> [REQUIREMENT]: Starting at the first line and ending at the last, repeat the material word for word.

> [DATA EXCERPTS]:

(** ** The file system *)

Record FileSystem (W : Type) : Type := {
  fs_current_dir : M W (result string string);
  fs_exists : string -> M W bool;
  fs_is_dir : string -> M W bool;
  fs_is_symlink : string -> M W bool;
  fs_canonicalize : string -> M W (result string string);
  fs_read_link : string -> M W (result string string);
  fs_read : string -> M W (result string string);
  fs_read_to_string : string -> M W (result string string);
  (** Whether the error is [AlreadyExists], and its text. *)
  fs_create_new : string -> M W (result unit (bool * string));
  (** On an open file: one just created, or a temporary one. *)
  fs_write_all : string -> string -> M W (result unit string);
  fs_sync_all : string -> M W (result unit string);
  (** [NamedTempFile::new_in] answers the path; dropping the value removes it. *)
  fs_new_temp_in : string -> M W (result string string);
  fs_drop_temp : string -> M W unit;
  fs_persist : string -> string -> M W (result unit string);
  fs_create_dir_all : string -> M W (result unit string);
  fs_write : string -> string -> M W (result unit string);
}.
Arguments fs_current_dir {W} _.
Arguments fs_exists {W} _ _.
Arguments fs_is_dir {W} _ _.
Arguments fs_is_symlink {W} _ _.
Arguments fs_canonicalize {W} _ _.
Arguments fs_read_link {W} _ _.
Arguments fs_read {W} _ _.
Arguments fs_read_to_string {W} _ _.
Arguments fs_create_new {W} _ _.
Arguments fs_write_all {W} _ _ _.
Arguments fs_sync_all {W} _ _.
Arguments fs_new_temp_in {W} _ _.
Arguments fs_drop_temp {W} _ _.
Arguments fs_persist {W} _ _ _.
Arguments fs_create_dir_all {W} _ _.
Arguments fs_write {W} _ _ _.

Definition json_nat (n : nat) : json := JNumber (PosInt (Z.of_nat n)).

(** [value.and_then(as_str).map(trim).filter(not empty)]. *)
Definition trimmed_string (value : option json) : option string :=
  match value ≫= json_as_str with
  | Some s => if str_is_empty (trim s) then None else Some (trim s)
  | None => None
  end.

Section tools.
Context {W : Type}.
Variable fs : FileSystem W.

(** ** Resolving a path under the root *)

Definition canonicalize_or_fallback (path : string) : M W (result string string) :=
  let! exists_ := fs_exists fs path in
  if exists_
  then try_map_err (fun error => "failed to canonicalize " +:+ path +:+ ": " +:+ error)
         (fs_canonicalize fs path)
  else ret (Ok (normalize_without_fs path)).

Definition ensure_path_within_root (root path : string) : result unit string :=
  if path_starts_with (path_components path) (path_components root) then Ok tt
  else Err ("policy_denied: file path " +:+ path +:+ " escapes configured file root " +:+ root).

(** [loop]; a parent is shorter than its path, so the fuel is one more than the
    length of the path. *)
Fixpoint split_existing_ancestor_loop (fuel : nat) (path cursor : string) (suffix : list string)
  : M W (result (string * list string) string) :=
  let failed := "cannot resolve existing ancestor for " +:+ path in
  match fuel with
  | O => ret (Err failed)
  | S fuel =>
      let! exists_ := fs_exists fs cursor in
      if exists_ then ret (Ok (cursor, reverse suffix)) else
      match path_file_name cursor with
      | None => ret (Err failed)
      | Some name =>
          match path_parent cursor with
          | None => ret (Err failed)
          | Some parent => split_existing_ancestor_loop fuel path parent (suffix ++ [name])
          end
      end
  end.

Definition split_existing_ancestor (path : string) : M W (result (string * list string) string) :=
  split_existing_ancestor_loop (S (String.length path)) path path [].

Definition resolve_path_within_root (root normalized : string) : M W (result string string) :=
  let! exists_ := fs_exists fs normalized in
  if exists_ then
    let? canonical :=
      try_map_err (fun error => "failed to canonicalize target file path " +:+ normalized +:+ ": " +:+ error)
        (fs_canonicalize fs normalized) in
    run? ret (ensure_path_within_root root canonical) in
    ret (Ok canonical)
  else
    run? ret (ensure_path_within_root root normalized) in
    let? found := split_existing_ancestor normalized in
    let (ancestor, suffix) := found : string * list string in
    let? canonical_ancestor :=
      try_map_err (fun error => "failed to canonicalize ancestor " +:+ ancestor +:+ ": " +:+ error)
        (fs_canonicalize fs ancestor) in
    run? ret (ensure_path_within_root root canonical_ancestor) in
    let reconstructed := foldl path_join canonical_ancestor suffix in
    run? ret (ensure_path_within_root root reconstructed) in
    ret (Ok reconstructed).

(** The root of the configuration, or the current directory. *)
Definition configured_root (file_root : option string) : M W string :=
  match file_root with
  | Some root => ret root
  | None =>
      let! dir := fs_current_dir fs in
      ret (match dir with Ok dir => dir | Err _ => "." end)
  end.

Definition resolve_safe_file_path_with_config (file_root : option string) (raw : string)
  : M W (result string string) :=
  let! root := configured_root file_root in
  let? root := canonicalize_or_fallback root in
  let combined := if has_root raw then raw else path_join root raw in
  resolve_path_within_root root (normalize_without_fs combined).

Definition resolve_safe_directory_path_with_config (file_root : option string) (raw : string)
  : M W (result string string) :=
  let? resolved := resolve_safe_file_path_with_config file_root raw in
  let! exists_ := fs_exists fs resolved in
  if negb exists_ then ret (Err ("policy_denied: shell cwd " +:+ resolved +:+ " does not exist")) else
  let! is_directory := fs_is_dir fs resolved in
  if negb is_directory then ret (Err ("policy_denied: shell cwd " +:+ resolved +:+ " is not a directory"))
  else ret (Ok resolved).

(** ** file.read *)

(** [usize] fields of the payload. *)
Definition usize_field (payload : list (string * json)) (field_name : string) : result (option nat) string :=
  let* value := optional_positive_usize_field payload field_name in
  Ok (Z.to_nat <$> value).

Definition refuse_directory {A} (resolved : string) (rest : M W (result A string)) : M W (result A string) :=
  let! is_directory := fs_is_dir fs resolved in
  if is_directory then ret (Err ("path '" +:+ resolved +:+ "' is a directory, not a file")) else rest.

> [EXPECTED ANSWER]:
(** ** The file system *)

Record FileSystem (W : Type) : Type := {
  fs_current_dir : M W (result string string);
  fs_exists : string -> M W bool;
  fs_is_dir : string -> M W bool;
  fs_is_symlink : string -> M W bool;
  fs_canonicalize : string -> M W (result string string);
  fs_read_link : string -> M W (result string string);
  fs_read : string -> M W (result string string);
  fs_read_to_string : string -> M W (result string string);
  (** Whether the error is [AlreadyExists], and its text. *)
  fs_create_new : string -> M W (result unit (bool * string));
  (** On an open file: one just created, or a temporary one. *)
  fs_write_all : string -> string -> M W (result unit string);
  fs_sync_all : string -> M W (result unit string);
  (** [NamedTempFile::new_in] answers the path; dropping the value removes it. *)
  fs_new_temp_in : string -> M W (result string string);
  fs_drop_temp : string -> M W unit;
  fs_persist : string -> string -> M W (result unit string);
  fs_create_dir_all : string -> M W (result unit string);
  fs_write : string -> string -> M W (result unit string);
}.
Arguments fs_current_dir {W} _.
Arguments fs_exists {W} _ _.
Arguments fs_is_dir {W} _ _.
Arguments fs_is_symlink {W} _ _.
Arguments fs_canonicalize {W} _ _.
Arguments fs_read_link {W} _ _.
Arguments fs_read {W} _ _.
Arguments fs_read_to_string {W} _ _.
Arguments fs_create_new {W} _ _.
Arguments fs_write_all {W} _ _ _.
Arguments fs_sync_all {W} _ _.
Arguments fs_new_temp_in {W} _ _.
Arguments fs_drop_temp {W} _ _.
Arguments fs_persist {W} _ _ _.
Arguments fs_create_dir_all {W} _ _.
Arguments fs_write {W} _ _ _.

Definition json_nat (n : nat) : json := JNumber (PosInt (Z.of_nat n)).

(** [value.and_then(as_str).map(trim).filter(not empty)]. *)
Definition trimmed_string (value : option json) : option string :=
  match value ≫= json_as_str with
  | Some s => if str_is_empty (trim s) then None else Some (trim s)
  | None => None
  end.

Section tools.
Context {W : Type}.
Variable fs : FileSystem W.

(** ** Resolving a path under the root *)

Definition canonicalize_or_fallback (path : string) : M W (result string string) :=
  let! exists_ := fs_exists fs path in
  if exists_
  then try_map_err (fun error => "failed to canonicalize " +:+ path +:+ ": " +:+ error)
         (fs_canonicalize fs path)
  else ret (Ok (normalize_without_fs path)).

Definition ensure_path_within_root (root path : string) : result unit string :=
  if path_starts_with (path_components path) (path_components root) then Ok tt
  else Err ("policy_denied: file path " +:+ path +:+ " escapes configured file root " +:+ root).

(** [loop]; a parent is shorter than its path, so the fuel is one more than the
    length of the path. *)
Fixpoint split_existing_ancestor_loop (fuel : nat) (path cursor : string) (suffix : list string)
  : M W (result (string * list string) string) :=
  let failed := "cannot resolve existing ancestor for " +:+ path in
  match fuel with
  | O => ret (Err failed)
  | S fuel =>
      let! exists_ := fs_exists fs cursor in
      if exists_ then ret (Ok (cursor, reverse suffix)) else
      match path_file_name cursor with
      | None => ret (Err failed)
      | Some name =>
          match path_parent cursor with
          | None => ret (Err failed)
          | Some parent => split_existing_ancestor_loop fuel path parent (suffix ++ [name])
          end
      end
  end.

Definition split_existing_ancestor (path : string) : M W (result (string * list string) string) :=
  split_existing_ancestor_loop (S (String.length path)) path path [].

Definition resolve_path_within_root (root normalized : string) : M W (result string string) :=
  let! exists_ := fs_exists fs normalized in
  if exists_ then
    let? canonical :=
      try_map_err (fun error => "failed to canonicalize target file path " +:+ normalized +:+ ": " +:+ error)
        (fs_canonicalize fs normalized) in
    run? ret (ensure_path_within_root root canonical) in
    ret (Ok canonical)
  else
    run? ret (ensure_path_within_root root normalized) in
    let? found := split_existing_ancestor normalized in
    let (ancestor, suffix) := found : string * list string in
    let? canonical_ancestor :=
      try_map_err (fun error => "failed to canonicalize ancestor " +:+ ancestor +:+ ": " +:+ error)
        (fs_canonicalize fs ancestor) in
    run? ret (ensure_path_within_root root canonical_ancestor) in
    let reconstructed := foldl path_join canonical_ancestor suffix in
    run? ret (ensure_path_within_root root reconstructed) in
    ret (Ok reconstructed).

(** The root of the configuration, or the current directory. *)
Definition configured_root (file_root : option string) : M W string :=
  match file_root with
  | Some root => ret root
  | None =>
      let! dir := fs_current_dir fs in
      ret (match dir with Ok dir => dir | Err _ => "." end)
  end.

Definition resolve_safe_file_path_with_config (file_root : option string) (raw : string)
  : M W (result string string) :=
  let! root := configured_root file_root in
  let? root := canonicalize_or_fallback root in
  let combined := if has_root raw then raw else path_join root raw in
  resolve_path_within_root root (normalize_without_fs combined).

Definition resolve_safe_directory_path_with_config (file_root : option string) (raw : string)
  : M W (result string string) :=
  let? resolved := resolve_safe_file_path_with_config file_root raw in
  let! exists_ := fs_exists fs resolved in
  if negb exists_ then ret (Err ("policy_denied: shell cwd " +:+ resolved +:+ " does not exist")) else
  let! is_directory := fs_is_dir fs resolved in
  if negb is_directory then ret (Err ("policy_denied: shell cwd " +:+ resolved +:+ " is not a directory"))
  else ret (Ok resolved).

(** ** file.read *)

(** [usize] fields of the payload. *)
Definition usize_field (payload : list (string * json)) (field_name : string) : result (option nat) string :=
  let* value := optional_positive_usize_field payload field_name in
  Ok (Z.to_nat <$> value).

Definition refuse_directory {A} (resolved : string) (rest : M W (result A string)) : M W (result A string) :=
  let! is_directory := fs_is_dir fs resolved in
  if is_directory then ret (Err ("path '" +:+ resolved +:+ "' is a directory, not a file")) else rest.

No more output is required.